(** Truthiness of the dictionary. *)
Definition xs_true (xs : extra_specs) : bool :=
  match xs_items xs, xs_hints xs, xs_requested_host xs, xs_availability_zone xs,
        xs_pci_requests xs, xs_requested_resources xs with
  | [], None, None, None, None, None => false
  | _, _, _, _, _, _ => true
  end.

(** ** The keys [resources$N:name] and [trait$N:name]

    [XS_KEYPAT]: one of the two prefixes, an optional number without leading
    zero, a colon, and a name that runs to the end of the text. *)
Inductive prefix : Type := Resources | Trait.

Fixpoint strip_prefix (p l : chars) : option chars :=
  match p, l with
  | [], _ => Some l
  | c :: p', c' :: l' => if decide (c = c') then strip_prefix p' l' else None
  | _, [] => None
  end.

Definition is_digit (c : ascii) : bool := (48 <=? code_of c)%Z && (code_of c <=? 57)%Z.

Fixpoint span_digits (l : chars) : chars * chars :=
  match l with
  | c :: l' => if is_digit c then let '(d, r) := span_digits l' in (c :: d, r) else ([], l)
  | [] => ([], [])
  end.

(** The optional number and the colon. *)
Definition number_colon (l : chars) : option (option chars * chars) :=
  let '(d, r) := span_digits l in
  match d, r with
  | [], ":"%char :: r' => Some (None, r')
  | "0"%char :: _, _ => None
  | _, ":"%char :: r' => Some (Some d, r')
  | _, _ => None
  end.

(** The name has no newline; one at the very end of the text is left out. *)
Definition newline : ascii := ascii_of_nat 10.
Fixpoint to_end (l : chars) : option chars :=
  match l with
  | [] => Some []
  | c :: l' => if decide (c = newline) then match l' with [] => Some [] | _ => None end
               else cons c <$> to_end l'
  end.

Definition after_prefix (p : prefix) (l : chars) : option (prefix * option string * string) :=
  match number_colon l with
  | None => None
  | Some (n, r) =>
      match to_end r with
      | None => None
      | Some name => Some (p, option_map implode n, implode name)
      end
  end.

Definition keypat (key : string) : option (prefix * option string * string) :=
  match strip_prefix (explode "resources") (explode key) with
  | Some l => after_prefix Resources l
  | None => match strip_prefix (explode "trait") (explode key) with
            | Some l => after_prefix Trait l
            | None => None
            end
  end.

Section Request.
(** [orc.STANDARDS], of the package os_resource_classes *)
Context (standards : list string).
(** [CONF.scheduler.max_placement_results], [CONF.default_cpu], [CONF.default_memory] *)
Context (max_placement_results : Z) (default_cpu : Qc) (default_memory : Z).

Definition empty : ResourceRequest := mkRR [] None (Some max_placement_results).

(** [bool(ident)] *)
Definition ident_true (i : option ident) : bool :=
  match i with
  | None => false
  | Some (IStr s) => str_true s
  | Some (INum n) => bool_decide (n ≠ 0%Z)
  end.

(** [get_request_group(ident)], which creates the group if need be. *)
Definition ensure_group (i : option ident) (rr : ResourceRequest) : ResourceRequest :=
  if dhas (rg_by_id rr) i then rr
  else set_groups (dset (rg_by_id rr) i (new_group (ident_true i))) rr.
Definition get_request_group (i : option ident) (f : RequestGroup → RequestGroup)
    (rr : ResourceRequest) : ResourceRequest :=
  let rr := ensure_group i rr in set_groups (dalter f (rg_by_id rr) i) rr.

(** [int(ident)] for the idents that are true *)
Fixpoint int_idents (l : list (option ident)) : outcome exn (list Z) :=
  match l with
  | [] => Ok []
  | i :: l' =>
      match int_idents l' with
      | Raise e => Raise e
      | Ok zs =>
          match i with
          | None => Ok zs
          | Some (INum n) => Ok (if bool_decide (n = 0%Z) then zs else n :: zs)
          | Some (IStr s) => if str_true s then
                               match int_of 10 s with
                               | Some n => Ok (n :: zs)
                               | None => Raise (Py ValueError)
                               end
                             else Ok zs
          end
      end
  end.

Definition add_request_group (g : RequestGroup) (rr : ResourceRequest)
    : outcome exn ResourceRequest :=
  match int_idents (dkeys (rg_by_id rr)) with
  | Raise e => Raise e
  | Ok group_idents =>
      let i := Some (INum (foldr Z.max 0 group_idents + 1)%Z) in
      Ok (set_groups (dset (rg_by_id rr) i g) rr)
  end.

Definition valid_class (rclass : string) : bool :=
  String.prefix "CUSTOM_" rclass || bool_decide (rclass ∈ standards).

Definition _add_resource (groupid : option string) (rclass amount : string)
    (rr : ResourceRequest) : ResourceRequest :=
  if valid_class rclass then
    match int_of 10 amount with
    | Some n =>
        if (n <? 0)%Z then rr
        else get_request_group (IStr <$> groupid)
               (λ g, set_resources (dset (resources g) rclass n) g) rr
    | None => rr
    end
  else rr.

Definition _add_trait (groupid : option string) (trait_name trait_type : string)
    (rr : ResourceRequest) : ResourceRequest :=
  if bool_decide (trait_type = "required") then
    get_request_group (IStr <$> groupid)
      (λ g, set_required ({[ trait_name ]} ∪ required_traits g) g) rr
  else if bool_decide (trait_type = "forbidden") then
    get_request_group (IStr <$> groupid)
      (λ g, set_forbidden ({[ trait_name ]} ∪ forbidden_traits g) g) rr
  else rr.

Definition _add_group_policy (policy : string) (rr : ResourceRequest) : ResourceRequest :=
  if bool_decide (policy ∈ ["none"; "isolate"]) then set_policy (Some policy) rr else rr.

(** One entry of the loop of [from_extra_specs]. *)
Definition add_entry (rr : ResourceRequest) (kv : string * string) : ResourceRequest :=
  let '(key, val) := kv in
  if bool_decide (key = "group_policy") then _add_group_policy val rr
  else match keypat key with
       | None => rr
       | Some (Resources, suffix, name) => _add_resource suffix name val rr
       | Some (Trait, suffix, name) => _add_trait suffix name val rr
       end.

Definition from_extra_specs (items : dict string string) : ResourceRequest :=
  foldl add_entry empty items.

Definition resource_groups (rr : ResourceRequest) : list (dict string Z) :=
  resources <$> dvalues (rg_by_id rr).

Definition get_num_of_numbered_groups (rr : ResourceRequest) : nat :=
  length (filter (λ i, i ≠ None) (dkeys (rg_by_id rr))).

(** [ret\[rc\] += amount] on a [defaultdict] *)
Definition accumulate (ret : dict string Z) (ra : string * Z) : dict string Z :=
  dset ret ra.1 (default 0%Z (dget ret ra.1) + ra.2)%Z.

(** [merged_resources()], without the optional argument. *)
Definition merged_resources (rr : ResourceRequest) : dict string Z :=
  foldl accumulate [] (concat (resource_groups rr)).

Definition has_content (g : RequestGroup) : bool :=
  bool_decide (resources g ≠ []) || bool_decide (required_traits g ≠ ∅) ||
  bool_decide (forbidden_traits g ≠ ∅).

Definition _clean_empties (rr : ResourceRequest) : ResourceRequest :=
  set_groups (filter (λ ig, has_content ig.2 = true) (rg_by_id rr)) rr.

Definition strip_group (g : RequestGroup) : RequestGroup :=
  set_resources (filter (λ ra, ra.2 ≠ 0%Z) (resources g)) g.

Definition strip_zeros (rr : ResourceRequest) : ResourceRequest :=
  _clean_empties (set_groups (prod_map Datatypes.id strip_group <$> rg_by_id rr) rr).
(** ** The query string

    The parameters are sorted pairs of texts; [urllib.parse.urlencode] quotes
    and joins them. *)

#[local] Instance string_le_dec : RelDecision String.le.
Proof. apply _. Defined.

Definition sorted (l : list string) : list string := stable_sort String.le l.

Definition pair_le (p q : string * string) : Prop :=
  p.1 ≠ q.1 ∧ String.le p.1 q.1 ∨ p.1 = q.1 ∧ String.le p.2 q.2.
#[local] Instance pair_le_dec : RelDecision pair_le.
Proof. intros p q. unfold pair_le. apply _. Defined.

Definition suffix_of (i : option ident) : string :=
  match i with None => "" | Some (IStr s) => s | Some (INum n) => pretty n end.

Definition to_queryparams (g : RequestGroup) (suffix : string) : list (string * string) :=
  let resource_query :=
    join "," (sorted ((λ ra, (ra.1 +:+ ":" +:+ pretty ra.2)%string) <$> resources g)) in
  let required_val :=
    join "," (sorted (elements (required_traits g)) ++
              ((λ t, ("!" +:+ t)%string) <$> sorted (elements (forbidden_traits g)))) in
  [(("resources" +:+ suffix)%string, resource_query)] ++
  (if str_true required_val then [(("required" +:+ suffix)%string, required_val)] else []) ++
  stable_sort pair_le
    ((λ l, (("member_of" +:+ suffix)%string, ("in:" +:+ join "," (sorted l))%string)) <$>
       aggregates g) ++
  match in_tree g with
  | Some u => if str_true u then [(("in_tree" +:+ suffix)%string, u)] else []
  | None => []
  end.

Definition query_params (rr : ResourceRequest) : list (string * string) :=
  stable_sort pair_le
    (match limit rr with Some n => [("limit", pretty n)] | None => [] end ++
     match group_policy rr with Some p => [("group_policy", p)] | None => [] end ++
     flat_map (λ ig, to_queryparams ig.2 (suffix_of ig.1)) (rg_by_id rr)).

(** ** [resources_from_request_spec] *)

(** [int(math.ceil(q))] *)
Definition ceil (q : Qc) : Z :=
  (- ((- QArith_base.Qnum (Qcanon.this q)) `div` Zpos (QArith_base.Qden (Qcanon.this q))))%Z.

Definition VCPU : string := "VCPU".
Definition MEMORY_MB : string := "MEMORY_MB".
Definition DISK_GB : string := "DISK_GB".

(** The resources of the container itself; placement does not take zero. *)
Definition container_resources (c : container) : outcome exn (dict string Z) :=
  let cpu := match cpu c with
             | Some q => if bool_decide (q = 0%Qc) then default_cpu else q
             | None => default_cpu
             end in
  let disk := match disk c with
              | Some d => if bool_decide (d = 0%Z) then [] else [(DISK_GB, d)]
              | None => []
              end in
  match (if ostr_true (memory c) then m ← memory c; int_of 10 m else Some default_memory) with
  | None => Raise (Py ValueError)
  | Some m => Ok ([(VCPU, Z.max (ceil cpu) 1); (MEMORY_MB, Z.max m 1)] ++ disk)
  end.

Definition request_item (rr : ResourceRequest) (ra : string * Z) : ResourceRequest :=
  get_request_group None (λ g, set_resources (dset (resources g) ra.1 ra.2) g) rr.

(** The extra specs override the container; explicit zeros are then dropped. *)
Definition base_request (xs : extra_specs) (own : dict string Z) : ResourceRequest :=
  if xs_true xs then
    let res_req := from_extra_specs (xs_items xs) in
    let merged := merged_resources res_req in
    foldl request_item (strip_zeros res_req) (filter (λ ra, dhas merged ra.1 = false) own)
  else foldl request_item empty own.

Fixpoint add_groups (l : list RequestGroup) (rr : ResourceRequest) : outcome exn ResourceRequest :=
  match l with
  | [] => Ok rr
  | g :: l' => match add_request_group g rr with
               | Raise e => Raise e
               | Ok rr' => add_groups l' rr'
               end
  end.

(** The nodes of the requested host: one gives [in_tree], several no limit. *)
Definition target_host (xs : extra_specs) (rr : ResourceRequest) : py table ResourceRequest :=
  match xs_requested_host xs with
  | None => ret rr
  | Some h =>
      if str_true h then
        let! nodes := list_nodes (mkFilters (Some h) None) in
        match nodes with
        | [] => raise (Zun NoValidHost)
        | [n] => ret (get_request_group None (set_in_tree (rp_uuid n)) rr)
        | _ => ret (set_limit None rr)
        end
      else ret rr
  end.

Definition affinity_hint (xs : extra_specs) : bool :=
  match mjoin (xs_hints xs) with
  | None => false
  | Some h => existsb (λ k, bool_decide (k ∈ ["group"; "same_host"; "different_host"])) (dkeys h)
  end.
Definition label_filter (h : HostState) (xs : extra_specs) : verdict :=
  let! hints := of_option (xs_hints xs) (Py KeyError) in
  let! hints := of_option hints (Py AttributeError) in
  match wanted_labels hints with
  | [] => ret (true, h)
  | want =>
      let! have := of_option (h_labels h) (Py TypeError) in
      ret (forallb (λ kv, bool_decide (have !! kv.1 = Some kv.2)) want, h)
  end.

Definition pci_passthrough_filter (h : HostState) (xs : extra_specs) : verdict :=
  let! rqs := of_option (xs_pci_requests xs) (Py KeyError) in
  match rqs, h_pci_stats h with
  | None, _ | Some [], _ => ret (true, h)
  | Some _, None => ret (false, h)
  | Some rqs, Some s =>
      let '(o, _) := support_requests rqs None s in
      match o with Ok ok => ret (ok, h) | Raise e => raise e end
  end.

Definition runtime_filter (h : HostState) (c : container) : verdict :=
  if negb (ostr_true (runtime c)) then ret (true, h) else
  let! have := of_option (h_runtimes h) (Py TypeError) in
  ret (bool_decide (default "" (runtime c) ∈ have), h).

(** [host_passes] of each class, for the container object [r]. *)
Definition host_passes (f : filter_class) (r : nat) (xs : extra_specs) (h : HostState) : verdict :=
  let! c := Container.read r in
  match f with
  | AvailabilityZoneFilter => availability_zone_filter h xs
  | ComputeFilter => compute_filter h
  | CPUFilter => cpu_filter h c
  | CpuSetFilter => cpuset_filter h r
  | DiskFilter => disk_filter h c
  | LabelFilter => label_filter h xs
  | PciPassthroughFilter => pci_passthrough_filter h xs
  | RamFilter => ram_filter h c
  | RuntimeFilter => runtime_filter h c
  end.

(** ** Running the filters (base_filters.py) *)

Fixpoint filter_all (f : filter_class) (hosts : list HostState) (r : nat) (xs : extra_specs)
    : py Container.store (list HostState) :=
  match hosts with
  | [] => ret []
  | h :: hosts' =>
      let! v := host_passes f r xs h in
      let! rest := filter_all f hosts' r xs in
      ret (if v.1 : bool then v.2 :: rest else rest)
  end.

(** [get_filtered_objects] for the first request, whose index 0 runs every
    filter; it stops when no host is left. *)
Fixpoint get_filtered_objects (filters : list filter_class) (hosts : list HostState) (r : nat)
    (xs : extra_specs) : py Container.store (list HostState) :=
  match filters with
  | [] => ret hosts
  | f :: filters' =>
      let! left := filter_all f hosts r xs in
      match left with
      | [] => ret []
      | _ => get_filtered_objects filters' left r xs
      end
  end.

Definition _get_filtered_hosts (filters : list filter_class) (hosts : list HostState) (r : nat)
    (xs : extra_specs) : py Container.store (list HostState) :=
  let hosts :=
    match xs_requested_host xs with
    | Some requested => if str_true requested
                        then List.filter (λ h, bool_decide (h_hostname h = requested)) hosts
                        else hosts
    | None => hosts
    end in
  get_filtered_objects filters hosts r xs.
End Filters.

## Exercise
Starting with the first line of the listing above and ending with the line that holds "Definition is_digit (c", return those lines exactly as written, both included.

## Reply to the exercise
(** Truthiness of the dictionary. *)
Definition xs_true (xs : extra_specs) : bool :=
  match xs_items xs, xs_hints xs, xs_requested_host xs, xs_availability_zone xs,
        xs_pci_requests xs, xs_requested_resources xs with
  | [], None, None, None, None, None => false
  | _, _, _, _, _, _ => true
  end.

(** ** The keys [resources$N:name] and [trait$N:name]

    [XS_KEYPAT]: one of the two prefixes, an optional number without leading
    zero, a colon, and a name that runs to the end of the text. *)
Inductive prefix : Type := Resources | Trait.

Fixpoint strip_prefix (p l : chars) : option chars :=
  match p, l with
  | [], _ => Some l
  | c :: p', c' :: l' => if decide (c = c') then strip_prefix p' l' else None
  | _, [] => None
  end.

Definition is_digit (c : ascii) : bool := (48 <=? code_of c)%Z && (code_of c <=? 57)%Z.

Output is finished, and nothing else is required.